Em Haia, o Tribunal Penal Internacional infligiu 14 anos de prisão ao “senhor da guerra”
Thomas Lubanga, originário da República Democrática do Congo. Na Serra Leoa, o Tribunal
da ONU que julgou o ex-Presidente da Libéria, Charles Taylor, condenou-o a 50 anos
de prisão. Tanto num como noutro caso, uma parte da opinião pública africana mostrou-se
insatisfeita. Em relação ao condenado de Haia, denunciam uma certa moderação da pena
se relacionada com a gravidade dos crimes cometidos. No que toca a Charles Taylor,
alguns não concordam com o facto de lhe terem dado a oportunidade de fazer recurso.

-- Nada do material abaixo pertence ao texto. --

(** * Training/validation session of torchmodels (main_old.py, data_input.py)

    A shallow embedding of [Session] and [SkeletonDataset]: the session
    object is a record, its methods are computations in a small
    state/exception/trace monad, and every call to an external collaborator
    (model, optimizer, schedule, loss scaler, progress logger, checkpoint
    manager) is recorded as an event of the trace. *)

From Stdlib Require Import List ZArith QArith String Bool Lia.
Import ListNotations.
Open Scope string_scope.
Open Scope Z_scope.

Set Implicit Arguments.

(** ** Python values used by the session *)

(** Exceptions the embedded code can raise. *)
Inductive exn : Type :=
| AttributeError (attr : string)
| TypeError (msg : string)
| ValueError (msg : string)
| KeyError (key : string)
| IndexError
| ZeroDivisionError
| ExternalError (msg : string).

Definition result (A : Type) : Type := (exn + A)%type.

(** [a // b] on Python ints (floor division, [ZeroDivisionError] on 0). *)
Definition py_floordiv (a b : Z) : result Z :=
  if b =? 0 then inl ZeroDivisionError else inr (a / b).

(** [x or default] for an optional string: [None] and [""] are falsy. *)
Definition py_or (x : option string) (default : string) : string :=
  match x with
  | None => default
  | Some s => if String.eqb s "" then default else s
  end.

(** [range(n)]. *)
Definition py_range (n : Z) : list Z :=
  map Z.of_nat (seq 0 (Z.to_nat n)).

(** Index normalisation of a slice bound against a sequence of length [len]. *)
Definition slice_bound (i len : Z) : Z :=
  if i <? 0 then Z.max 0 (i + len) else Z.min i len.

(** [l[start:stop]] with Python's clamping and negative indices. *)
Definition py_slice {A : Type} (l : list A) (start stop : Z) : list A :=
  let len := Z.of_nat (List.length l) in
  let lo := slice_bound start len in
  let hi := slice_bound stop len in
  firstn (Z.to_nat (hi - lo)) (skipn (Z.to_nat lo) l).

(** Dense arrays: a feature tensor per sample and an integer class label. *)
Definition Features : Type := list Q.
Definition Label : Type := Z.

(** ** Configuration (the fields of [self._config] the session reads) *)

Record Config : Type := mkConfig {
  session_id : option string;
  session_type : option string;
  debug : bool;
  tuning : bool;
  out_path : string;
  batch_size : Z;
  grad_accum_step : Z;
  test_batch_size : Z;
  mixed_precision : bool;
  epochs : Z;
  lr_scheduler : string;
  disable_shuffle : bool;
  fixed_seed : option Z;
  training_features_path : string;
  training_labels_path : string;
  validation_features_path : string;
  validation_labels_path : string
}.

(** The [config] argument of [start]: the model configuration dictionary. *)
Record ModelConfig : Type := mkModelConfig {
  mc_optimizer : string;
  mc_base_lr : Q;
  mc_lr_scheduler : string;
  mc_epochs : option Z;
  mc_steps_per_epoch : option (option Z)
}.

(** ** data_input.py *)

Record SkeletonDataset : Type := mkDataset {
  features_data : list Features;
  labels_data : list Label
}.

(** A Python argument list: positional arguments and keyword arguments. *)
Inductive pyarg : Type :=
| PStr (s : string)
| PBool (b : bool).

Definition kwargs_get_bool (kw : list (string * pyarg)) (key : string) (default : bool) : bool :=
  match find (fun p => String.eqb (fst p) key) kw with
  | Some (_, PBool b) => b
  | Some (_, PStr s) => negb (String.eqb s "")
  | None => default
  end.

(** ** The session object *)

Inductive batch_fun : Type := single_batch_ref | single_batch_accum_ref.
Inductive forward_fun : Type := default_forward_ref | amp_forward_ref.

Record DataLoader : Type := mkDataLoader {
  dl_dataset : SkeletonDataset;
  dl_batch_size : Z;
  dl_shuffle : bool;
  dl_drop_last : bool
}.

(** Modelled from the spec: the metric states of metrics.py's
    [MetricsContainer] (not part of the sources at hand), after section 4.3:
    a running weighted mean for the loss, and hit counters over a running
    count for accuracy and top-k accuracy. *)
Record MeanMetric : Type := mkMean { mean_value : Q; running_count : Z }.
Record HitMetric : Type := mkHit { hits : Z; seen : Z }.
Record ModeMetrics : Type := mkMode {
  m_loss : MeanMetric;
  m_accuracy : HitMetric;
  m_top5_accuracy : HitMetric
}.
Record MetricsContainer : Type := mkMetrics {
  training_metrics : ModeMetrics;
  validation_metrics : ModeMetrics
}.

Record Session : Type := mkSession {
  _config : Config;
  _session_id : string;
  is_resume : bool;
  _session_type : option string;      (* [None]: the attribute was never assigned *)
  log_path : string;
  checkpoint_path : string;
  config_path : string;
  _batch_fun : batch_fun;
  _gradient_accumulation_steps : Z;
  _forward : forward_fun;
  _loss_scale : bool;                 (* a [GradScaler] or [None] *)
  _model_training : bool;             (* [self._model.training] *)
  _lr_scheduler : bool;               (* a schedule object or [None] *)
  _starting_epoch : Z;
  _data_loader : list (string * DataLoader);
  _num_training_batches : option Z;
  _num_validation_batches : option Z;
  _metrics : MetricsContainer;
  _reporter : bool                    (* a reporter callable or [None] *)
}.

(** Optimizer, loss function, progress logger and checkpoint manager are
    objects the session only calls; their calls are events of the trace and
    they have no field here.  The model is such an object too, except for
    its training flag, which the batch functions read: [_model_training] is
    that flag, meaningful once [_initialize_model] has built the model. *)

(** ** External collaborators

    Code outside the two source files: wall clock, file system, the model
    and its loss, the schedule factory and the checkpoint manager. *)

Definition Prediction : Type := list Q.

Record Env : Type := mkEnv {
  strftime : string -> string;
  torch_version : string;
  path_join : string -> string -> string -> string;
  load_and_merge_configuration : Config -> string -> result Config;
  np_load_features : string -> list Features;
  np_load_labels : string -> list Label;
  sampler : nat -> list nat;                  (* index order of a shuffled pass *)
  model : Features -> Prediction;             (* per-sample forward pass *)
  cross_entropy : Prediction -> Label -> Q;   (* per-sample loss *)
  create_learning_rate_scheduler : string -> bool;
  load_latest : string -> result Z            (* the checkpoint's epoch *)
}.

(** Calls to collaborators, in program order. *)
Inductive event : Type :=
| EvImportDatasetConstants
| EvGraph
| EvImportModel
| EvModelConstruct
| EvLossFunction
| EvCreateOptimizer
| EvCreateScheduler
| EvCheckpointManager
| EvLoadLatest
| EvDataLoader (key : string) (size : Z) (shuffle drop_last : bool)
| EvPrintSummary
| EvPrintConfig
| EvMakedirs
| EvOpenLog
| EvProgressLogger
| EvSaveConfiguration
| EvBeginSession (ty : string)
| EvEndSession
| EvCloseLog
| EvModelTrain
| EvModelEval
| EvZeroGrad
| EvAutocast
| EvForward (samples : nat) (loss_quotient : Z)
| EvBackward (scaled : bool)
| EvUpdateMetrics (training : bool) (count : Z)
| EvOptimizerStep
| EvScalerStep
| EvScalerUpdate
| EvUpdateEpochMode (mode : Z)
| EvLrUpdate
| EvBeginEpoch (epoch : Z)
| EvBeginEpochMode (mode : Z)
| EvEndEpoch
| EvSchedulerStep
| EvReporter (epoch : Z)
| EvSaveCheckpoint (epoch : Z)
| EvResetAll
| EvSaveWeights.

(** ** The monad of session methods: state, exceptions and the trace *)

Record Outcome (A : Type) : Type := mkOutcome {
  value : result A;
  final : Session;
  emitted : list event
}.

Definition M (A : Type) : Type := Session -> Outcome A.

Definition ret {A : Type} (a : A) : M A :=
  fun s => mkOutcome (inr a) s [].

Definition raise {A : Type} (e : exn) : M A :=
  fun s => mkOutcome (inl e) s [].

Definition bind {A B : Type} (m : M A) (k : A -> M B) : M B :=
  fun s =>
    let o := m s in
    match value o with
    | inl e => mkOutcome (inl e) (final o) (emitted o)
    | inr a =>
        let o' := k a (final o) in
        mkOutcome (value o') (final o') (emitted o ++ emitted o')
    end.

Definition emit (ev : event) : M unit :=
  fun s => mkOutcome (inr tt) s [ev].

Definition get : M Session :=
  fun s => mkOutcome (inr s) s [].

Definition modify (f : Session -> Session) : M unit :=
  fun s => mkOutcome (inr tt) (f s) [].

Definition lift {A : Type} (r : result A) : M A :=
  match r with
  | inl e => raise e
  | inr a => ret a
  end.

Declare Scope session_scope.
Delimit Scope session_scope with session.
Notation "x <- m ;; k" := (bind m (fun x => k))
  (at level 61, m at next level, right associativity) : session_scope.
Notation "m ;;; k" := (bind m (fun _ => k))
  (at level 61, right associativity) : session_scope.

(** The same sequencing for computations that only can raise. *)
Definition rbind {A B : Type} (r : result A) (k : A -> result B) : result B :=
  match r with
  | inl e => inl e
  | inr a => k a
  end.

(** [for x in l: body(x)]. *)
Fixpoint for_each {A : Type} (l : list A) (body : A -> M unit) : M unit :=
  match l with
  | [] => ret tt
  | x :: rest => bind (body x) (fun _ => for_each rest body)
  end.

(** [when c: m]. *)
Definition when (c : bool) (m : M unit) : M unit :=
  if c then m else ret tt.

(** ** Library models: dictionaries, DataLoader, losses *)

Definition dict_set {V : Type} (d : list (string * V)) (k : string) (v : V) : list (string * V) :=
  (k, v) :: filter (fun p => negb (String.eqb (fst p) k)) d.

Definition dict_get {V : Type} (d : list (string * V)) (k : string) : result V :=
  match find (fun p => String.eqb (fst p) k) d with
  | Some (_, v) => inr v
  | None => inl (KeyError k)
  end.

(** Consecutive groups of [k] elements; the last one may be shorter. *)
Fixpoint chunks_aux {A : Type} (fuel k : nat) (l : list A) : list (list A) :=
  match fuel with
  | O => []
  | S fuel' =>
      match l with
      | [] => []
      | _ :: _ => firstn k l :: chunks_aux fuel' k (skipn k l)
      end
  end.

Definition chunks {A : Type} (k : nat) (l : list A) : list (list A) :=
  chunks_aux (List.length l) k l.

(** A batch as the loader collates it: features, labels and sample indices. *)
Definition Batch : Type := (list Features * list Label * list nat)%type.

Definition batch_len (b : Batch) : nat :=
  match b with (_, label, _) => List.length label end.

Fixpoint collate (samples : list (Features * Label * nat)) : Batch :=
  match samples with
  | [] => ([], [], [])
  | (f, l, i) :: rest =>
      match collate rest with
      | (fs, ls, ixs) => (f :: fs, l :: ls, i :: ixs)
      end
  end.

Em ambos os casos, a África mostra uma certa dificuldade em ver reconhecido aquilo
que é realmente o desejo da população no que toca a questões de justiça.
Se
a isto acrescentarmos o mal-estar daqueles que consideram que a justiça nunca será
realmente “internacional” enquanto não se ocupar de todos os crimes, e não só dos
da África, a confusão é total. Facto é que, nos dias de hoje, o mundo evolve segundo
uma lógica fragmentária e, por vezes, mesmo incoerente. Os actores, e por conseguinte,
os responsáveis de malfeitos, podem até ser conhecidos, mas os mandantes nem sempre
emergem e os interesses em jogo, assim como os mecanismos na base de tais crimes,
não são facilmente detectáveis. Além disso, a justiça é um processo complexo: não
se limita ao anuncio da pena. A procura duma justiça plena inclui o respeito de um
certo rigor também na fase de julgamento dos crimes e equilíbrio na escolha das sanções
previstas.
O Papa Bento XVI enfrentou a questão em termos de “consciência”

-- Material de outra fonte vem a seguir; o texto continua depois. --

(** * statusci: the Jenkins job widget and its REST client

    A shallow embedding of [src/web/JenkinsJobComponent.tsx] (the polling
    React component) and of the [RestClient] class, with the properties the
    specification states about them.

    Numbers that the program only ever uses as integers (timestamps in
    milliseconds, HTTP status codes, timer handles) are [Z] or [nat].  The
    age of a build, a ratio of integers that is rounded at once, is computed
    over the rationals [Q]; the delay of the next refresh, which is computed
    from the number [Math.random] returns, is computed as JavaScript does, in
    binary64: each operation gives the double nearest to the exact result.
    A JavaScript object with optional keys is a record of [option] fields:
    [None] is an absent key. *)

From Stdlib Require Import ZArith QArith Qround Qpower Bool List Lia Lqa.
From Stdlib Require Import Ascii String DecimalString.
Import ListNotations.

Local Open Scope string_scope.
Local Open Scope Z_scope.

(** ** JavaScript values, as far as the program looks at them *)

Module JS.

(** [!!s] for a string: every string but the empty one is truthy. *)
Definition truthy_string (s : string) : bool := negb (String.eqb s "").

(** [!!n] for an (integer) number: every number but zero is truthy. *)
Definition truthy_number (n : Z) : bool := negb (Z.eqb n 0).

para cada um de nós. A “globalização” em curso implica também a partilha das responsabilidades,
sem com isto atenuá-las. Tal situação impõe aos governantes a tarefa de guiar os cidadãos
em relação ao Direito, agindo de modo a não dar lugar a injustiças. “Também no âmbito
das causas imateriais ou culturais do desenvolvimento e do subdesenvolvimento podemos
encontrar a mesma articulação” – sublinhou o Papa Bento XVI no n. 22 da encíclica
“Caritas in Veritate N. 22).
Por ocasião dos dois Sínodos para a África (1994
e 2009), os bispos africanos puseram o tema da justiça, da paz e da reconciliação
no centro das suas preocupações. E no documento pós-sinodal “Africae Munus”, Bento
XVI recorda que o processo de paz e reconciliação é um empenho para os culpados, mas
também para as próprias vítimas e dirigentes.

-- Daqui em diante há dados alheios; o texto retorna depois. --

(** The body of the loop always returns; what it adds to the history are
    events of the engine, among them at most one upload, of a key that was
    not known. *)
Lemma sync_item_run photo st w :
  ∃ st' w' new,
    sync_item E bucket prefix photo st w = (Return st', w')
    ∧ contributes_one st st'
    ∧ pending_sessions w' = pending_sessions w
    ∧ trace w' = trace w ++ new
    ∧ Forall (λ ev, engine_event ev = true) new
    ∧ no_reupload (existing st) new = true
    ∧ existing st' = known_after (existing st) new.
Proof.
  destruct (sync_item_cases photo st w) as (filename & w1 & Hrun & Hcases).
  destruct (get_photo_filename_emits E photo w) as (Hp0 & q0 & Ht0 & Hq0).
  rewrite Hrun in Hp0, Ht0. simpl in *.
  destruct (bool_decide _) eqn:Hin.
  { exists (skip_state st), w1, q0.
    split_and!; [done|right; left; done|done|done| | |].
    - by apply item_events_engine.
    - by apply no_reupload_items.
    - by rewrite known_after_items. }
  apply bool_decide_eq_false in Hin.
  unfold fetch_and_upload, bind in Hcases.
  destruct (download_photo_bytes_emits E photo w1) as (Hp1 & q1 & Ht1 & Hq1).
  destruct (download_photo_bytes E photo w1) as [[body|exc|] w2];
    simpl in *; [| |done].
  - destruct (upload_photo_run (item_key E prefix photo filename) body w2)
      as (ct & stored & Ht2 & Hp2 & Hout).
    destruct (upload_photo E bucket _ body w2) as [r w3]. simpl in *.
    subst r.
    assert (Forall (λ ev, engine_event ev = true)
              (q0 ++ q1 ++ [EvPutObject bucket
                 (item_key E prefix photo filename) body ct stored])) as Hall.
    { rewrite !Forall_app. split_and!; [by apply item_events_engine..|].
      by repeat constructor. }
    assert (trace w3
            = trace w ++ q0 ++ q1 ++ [EvPutObject bucket
                (item_key E prefix photo filename) body ct stored]) as Htrace.
    { by rewrite Ht2, Ht1, Ht0, <-!(assoc_L (++)). }
    destruct stored.
    + eexists _, w3, _.
      split_and!; [exact Hcases|left; done|congruence|exact Htrace|done| |].
      * rewrite !no_reupload_items_app by done.
        simpl. by rewrite bool_decide_eq_true_2.
      * by rewrite !known_after_items_app by done.
    + eexists _, w3, _.
      split_and!; [exact Hcases|right; right; simpl; eauto|congruence
                  |exact Htrace|done| |].
      * rewrite !no_reupload_items_app by done.
        simpl. by rewrite bool_decide_eq_true_2.
      * by rewrite !known_after_items_app by done.
  - exists (error_state (failure_message filename exc) st), w2, (q0 ++ q1).
    split_and!; [done|right; right; simpl; eauto|congruence| | | |].
    + by rewrite Ht1, Ht0, <-(assoc_L (++)).
    + rewrite Forall_app. split; by apply item_events_engine.
    + rewrite no_reupload_items_app by done. by apply no_reupload_items.
    + rewrite known_after_items_app by done. by rewrite known_after_items.
Qed.

(** The loop always returns. *)
Lemma sync_loop_run limit photos :
  ∀ index st w,
    ∃ st' w' new,
      sync_loop E bucket prefix limit index photos st w = (Return st', w')
      ∧ pending_sessions w' = pending_sessions w
      ∧ trace w' = trace w ++ new
      ∧ Forall (λ ev, engine_event ev = true) new
      ∧ no_reupload (existing st) new = true
      ∧ existing st' = known_after (existing st) new.
Proof.
  induction photos as [|photo rest IH]; intros index st w; simpl.
  { exists st, w, []. by rewrite app_nil_r. }
  destruct (limit_reached limit index).
  { exists st, w, []. by rewrite app_nil_r. }
  unfold bind.
  destruct (sync_item_run photo st w)
    as (st1 & w1 & new1 & -> & _ & Hp1 & Ht1 & Hev1 & Hno1 & Hk1).
  destruct (IH (S index) st1 w1)
    as (st2 & w2 & new2 & -> & Hp2 & Ht2 & Hev2 & Hno2 & Hk2).
  exists st2, w2, (new1 ++ new2).
  split_and!; [done|congruence| | | |].
  - by rewrite Ht2, Ht1, <-(assoc_L (++)).
  - by apply Forall_app.
  - rewrite no_reupload_app, Hno1. simpl. by rewrite <-Hk1.
  - by rewrite known_after_app, <-Hk1.
Qed.

(** With a limit [n] the loop runs its body on the items before index [n]. *)
Lemma sync_loop_for_each limit photos :
  ∀ index st w,
    sync_loop E bucket prefix limit index photos st w
    = for_each (sync_item E bucket prefix)
        (match limit with
         | None => photos
         | Some n => take (Z.to_nat (n - Z.of_nat index)) photos
         end) st w.
Proof.
  induction photos as [|photo rest IH]; intros index st w.
  { destruct limit; by rewrite ?take_nil. }
  simpl. destruct limit as [n|]; simpl.
  - case_bool_decide.
    + by replace (Z.to_nat (n - Z.of_nat index)) with 0%nat by lia.
    + replace (Z.to_nat (n - Z.of_nat index))
        with (S (Z.to_nat (n - Z.of_nat (S index)))) by lia.
      simpl. unfold bind. destruct (sync_item _ _ _ _ _ _) as [[st'| |] w'];
        [|done..].
      apply (IH (S index)).
  - unfold bind. destruct (sync_item _ _ _ _ _ _) as [[st'| |] w']; [|done..].
    apply (IH (S index)).
Qed.

(** Every item the body runs on moves the three counters by one in all. *)
Lemma for_each_sync_item_counts items :
  ∀ st w,
    ∃ st' w',
      for_each (sync_item E bucket prefix) items st w = (Return st', w')
      ∧ (imported st' + skipped st' + length (errors st')
         = imported st + skipped st + length (errors st) + length items)%nat.
Proof.
  induction items as [|photo rest IH]; intros st w; simpl.
  { exists st, w. split; [done|lia]. }
  unfold bind.
  destruct (sync_item_run photo st w) as (st1 & w1 & new1 & -> & Hone & _).
  destruct (IH st1 w1) as (st2 & w2 & -> & Hsum).
  exists st2, w2. split; [done|].
  destruct Hone as [(Hi & Hs & He)|[(Hi & Hs & He)|(Hi & Hs & msg & He)]];
    rewrite Hi, Hs, He, ?length_app in Hsum; simpl in Hsum; lia.
Qed.

End SyncItem.

Lemma processed_items_take limit (items : list Photo) :
  match limit with
  | None => items
  | Some n => take (Z.to_nat (n - Z.of_nat 0)) items
  end = processed_items limit items.
Proof.
  destruct limit as [n|]; [|done]. simpl. rewrite Z.sub_0_r.
  destruct (Z.le_gt_cases n (Z.of_nat (length items))).
  - by rewrite Z.min_l.
  - rewrite Z.min_r, Nat2Z.id, !take_ge by lia. done.
Qed.

(** C3: a run with limit [n] over the collection [L] runs the loop body on
    exactly the first [min(n, |L|)] items of [L], in order (on all of [L]
    without a limit); the body moves exactly one of [imported], [skipped]
    and [errors], by one; and whenever the bucket is configured and the
    listing returns, the run returns counters whose sum is the number of
    items processed, which is at most [|L|]. *)
Theorem perform_sync_processes_limit (E : Env) (fuel : nat) (api : Api)
    (limit : option Z) (w : World) :
  let processed := processed_items limit (photos api) in
  (∀ bucket prefix st w0,
     sync_loop E bucket prefix limit 0 (photos api) st w0
     = for_each (sync_item E bucket prefix) processed st w0)
  ∧ (∀ bucket prefix photo st w0,
       ∃ st' w1,
         sync_item E bucket prefix photo st w0 = (Return st', w1)
         ∧ contributes_one st st')
  ∧ (length processed ≤ length (photos api))%nat
  ∧ (∀ bucket w1 keys w2,
       get_s3_client E (log (EvPerformSync limit) w).2 = (Return bucket, w1) →
       list_existing_keys E fuel bucket (ensure_photo_prefix E) w1
       = (Return keys, w2) →
       ∃ st' w3,
         for_each (sync_item E bucket (ensure_photo_prefix E)) processed
           {| existing := keys; imported := 0; skipped := 0; errors := [] |}
           w2
         = (Return st', w3)
         ∧ perform_sync E fuel api limit w
           = (Return (imported st', skipped st', errors st'), w3)
         ∧ (imported st' + skipped st' + length (errors st')
            = length processed)%nat).
Proof.
  intros processed. split_and!.
  - intros bucket prefix st w0.
    by rewrite sync_loop_for_each, processed_items_take.
  - intros bucket prefix photo st w0.
    destruct (sync_item_run E bucket prefix photo st w0)
      as (st' & w1 & new & Hrun & Hone & _).
    by exists st', w1.
  - unfold processed, processed_items. destruct limit; [|done].
    rewrite length_take. lia.
  - intros bucket w1 keys w2 Hbucket Hkeys.
    destruct (for_each_sync_item_counts E bucket (ensure_photo_prefix E)
                processed
                {| existing := keys; imported := 0; skipped := 0;
                   errors := [] |} w2) as (st' & w3 & Hrun & Hsum).
    exists st', w3. split_and!; [done| |simpl in Hsum; lia].
    unfold perform_sync, bind at 1.
    destruct (log (EvPerformSync limit) w) as [[[]| |] w0] eqn:Hlog;
      try discriminate Hlog; simpl in Hbucket.
    unfold bind at 1. rewrite Hbucket.
    unfold bind at 1. rewrite Hkeys.
    unfold bind. rewrite sync_loop_for_each, processed_items_take.
    fold processed. by rewrite Hrun.
Qed.

Lemma perform_sync_processes_limit_witness :
  ∃ st' w',
    perform_sync (Demo.env (Demo.api false false [] Demo.collection)) 2
      (Demo.api false false [] Demo.collection) (Some 2) Demo.world0
    = (Return (imported st', skipped st', errors st'), w')
    ∧ (imported st' + skipped st' + length (errors st') = 2)%nat.
Proof.
  destruct (perform_sync_processes_limit
              (Demo.env (Demo.api false false [] Demo.collection)) 2
              (Demo.api false false [] Demo.collection) (Some 2) Demo.world0)
    as (_ & _ & _ & H).
  edestruct H as (st' & w3 & _ & Hsync & Hsum);
    [vm_compute; reflexivity..|].
  exists st', w3. split; [exact Hsync|exact Hsum].
Defined.

(** The example of the specification: one item already in the destination,
    its duplicate, and a new item without identifier. *)
Example perform_sync_spec_example :
  (perform_sync (Demo.env (Demo.api false false [] Demo.collection)) 5
     (Demo.api false false [] Demo.collection) None Demo.world0).1
  = Return (1%nat, 2%nat, []).
Proof. vm_compute. reflexivity. Qed.

(** With limit 1 exactly the first item of the collection is processed. *)
Example processed_items_limit_one :
  processed_items (Some 1) Demo.collection = take 1 Demo.collection.
Proof. reflexivity. Qed.

(** C4: in the history a run of the loop adds, no [put_object] call is for a
    key that was in the baseline at the start or that an earlier call of the
    run had stored, and the set the run ends with is the baseline plus the
    keys stored; an item whose key is in the set is counted as skipped and
    leaves the world as it was once its filename was resolved, without any
    fetch or upload. *)
Theorem sync_loop_never_reuploads (E : Env) (bucket prefix : pystr)
    (limit : option Z) (items : list Photo) (st : SyncState) (w : World) :
  ∃ st' w' new,
    sync_loop E bucket prefix limit 0 items st w = (Return st', w')
    ∧ trace w' = trace w ++ new
    ∧ existing st' = known_after (existing st) new
    ∧ no_reupload (existing st) new = true
    ∧ (∀ before bucket' key body content_type stored after,
         new = before ++ EvPutObject bucket' key body content_type stored
                           :: after →
         (key ∉ existing st)
         ∧ (∀ bucket'' body' content_type',
              EvPutObject bucket'' key body' content_type' true ∉ before))
    ∧ (∀ photo st0 w0 filename w1,
         get_photo_filename E photo w0 = (Return filename, w1) →
         item_key E prefix photo filename ∈ existing st0 →
         sync_item E bucket prefix photo st0 w0
         = (Return {| existing := existing st0; imported := imported st0;
                      skipped := S (skipped st0); errors := errors st0 |},
            w1)).
Proof.
  destruct (sync_loop_run E bucket prefix limit items 0%nat st w)
    as (st' & w' & new & Hrun & _ & Htrace & _ & Hno & Hknown).
  exists st', w', new. split_and!; [done..| |].
  - by apply no_reupload_spec.
  - intros photo st0 w0 filename w1 Hname Hin.
    destruct (sync_item_cases E bucket prefix photo st0 w0)
      as (filename' & w1' & Hname' & Hcases).
    rewrite Hname in Hname'. injection Hname' as <- <-. simpl in Hcases.
    by rewrite bool_decide_eq_true_2 in Hcases.
Qed.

“Esta reconciliação, para se
tornar efectiva, deverá ser acompanhada por um acto corajoso e honesto: a busca dos
responsáveis destes conflitos, daqueles que financiaram os crimes e se dedicam a todo
o tipo de tráficos, e a determinação das suas responsabilidades. As vítimas têm direito
à verdade e à justiça. É importante no presente e para o futuro purificar a memória,
a fim de construir uma sociedade melhor, onde nunca mais se repitam semelhantes tragédias”
(Africae Munus, N. 21).
A chamada de atenção da parte da Igreja indica, portanto,
um ponto de partida e recorda a orientação a seguir, oferece uma bússola: “A justiça
divina oferece à justiça humana, sempre limitada e imperfeita, o horizonte para onde
deve tender a fim de se realizar plenamente” (Africae Munus, N. 25. E sendo um
horizonte aberto a Deus, que é Amor, uma justiça “justa” conduzirá, certamente, para
terrenos livres de frustrações, de desprezo e de ódio. Que os dirigentes o compreendam,
que os povos – sobretudo os baptizados – o vivam na vida de cada dia.